Assignment: Where the word "destruct" shows up in the entries below, please copy the whole line.

The input:
=== Begin Enclosure ===

Lemma code_typed o : op_typed o → Forall instr_typed (code o).
Proof.
  assert (Hrec : ∀ d, Forall instr_typed (Record_code d)).
  { intros d. unfold Record_code. destruct (d <? 0); unit_steps; try done. apply u64_range. }
  intros Ho. destruct o as [r hit lat|size|k size|e|e|st|n|]; cbn [code].
  - unfold RecordRequest_code. apply Forall_cons_2; [done|]. apply Forall_app_2; [|done]. by destruct hit; unit_steps.
  - by unit_steps.
  - by unfold RecordEviction_code; unit_steps.
  - unfold RecordSwitch_code. by destruct (f64_gt (OverheadMs e) f64_zero); cbn; unit_steps.
  - unfold RecordTuning_code. by destruct (Accepted e); unit_steps.
  - apply Forall_cons_2; [exact Ho|apply Forall_nil_2].
  - by unit_steps.
  - assert (H0 : ∀ w, is_word w 0) by (intros []; cbn; unfold is_u64, is_i64; lia).
    unfold Reset_code, Histogram_Reset_code. apply Forall_app_2; [by unit_steps; apply H0|].
    apply Forall_app_2; [|by unit_steps; apply H0]. apply Forall_fmap, Forall_forall. intros i _. apply (H0 (WBucket i)).
Qed.

Record typed (s : system) : Prop := {
  ty_coll : coll_typed (coll s);
  ty_calls : Forall (λ t, Forall instr_typed (todo t)) (calls s);
}.

Lemma typed_events s s' : rtc event s s' → Forall op_typed (started s') → typed s → typed s'.
Proof.
  induction 1 as [|s s1 s' Hev Hevs IH]; [done|]. intros Hop Hs. apply IH; [done|].
  apply events_history in Hevs as [_ [l Hl]]. rewrite Hl in Hop. apply Forall_app in Hop as [Hop _].
  destruct Hs as [Hc Hcalls]. destruct Hev as [o s|i s s1 (t & t' & c & Hi & Hst & ->)%step_at_inv].
  - split; [done|]. cbn. apply Forall_app_2; [done|]. constructor; [|done]. apply code_typed.
    unfold started in Hop. cbn in Hop. rewrite fmap_app in Hop. by apply Forall_app in Hop as [_ [? _]%Forall_cons].
  - assert (Ht : Forall instr_typed (todo t)) by (rewrite Forall_forall in Hcalls; eapply Hcalls, list_elem_of_lookup_2, Hi).
    unfold call_step in Hst. destruct (todo t) as [|j rest]; [done|]. destruct (instr_step j (coll s)) as [c1 i'] eqn:Hj.
    simplify_eq. apply Forall_cons in Ht as [Htj Ht]. destruct (instr_step_typed _ _ _ _ Htj Hc Hj) as [Hc' Hi'].
    split; [done|]. cbn [calls]. apply Forall_insert; [done|]. by apply Forall_app.
Qed.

=== End Enclosure ===

Reply:
  { intros d. unfold Record_code. destruct (d <? 0); unit_steps; try done. apply u64_range. }
  intros Ho. destruct o as [r hit lat|size|k size|e|e|st|n|]; cbn [code].
  - unfold RecordRequest_code. apply Forall_cons_2; [done|]. apply Forall_app_2; [|done]. by destruct hit; unit_steps.
  - unfold RecordSwitch_code. by destruct (f64_gt (OverheadMs e) f64_zero); cbn; unit_steps.
  - unfold RecordTuning_code. by destruct (Accepted e); unit_steps.
  destruct Hs as [Hc Hcalls]. destruct Hev as [o s|i s s1 (t & t' & c & Hi & Hst & ->)%step_at_inv].
    unfold call_step in Hst. destruct (todo t) as [|j rest]; [done|]. destruct (instr_step j (coll s)) as [c1 i'] eqn:Hj.
    simplify_eq. apply Forall_cons in Ht as [Htj Ht]. destruct (instr_step_typed _ _ _ _ Htj Hc Hj) as [Hc' Hi'].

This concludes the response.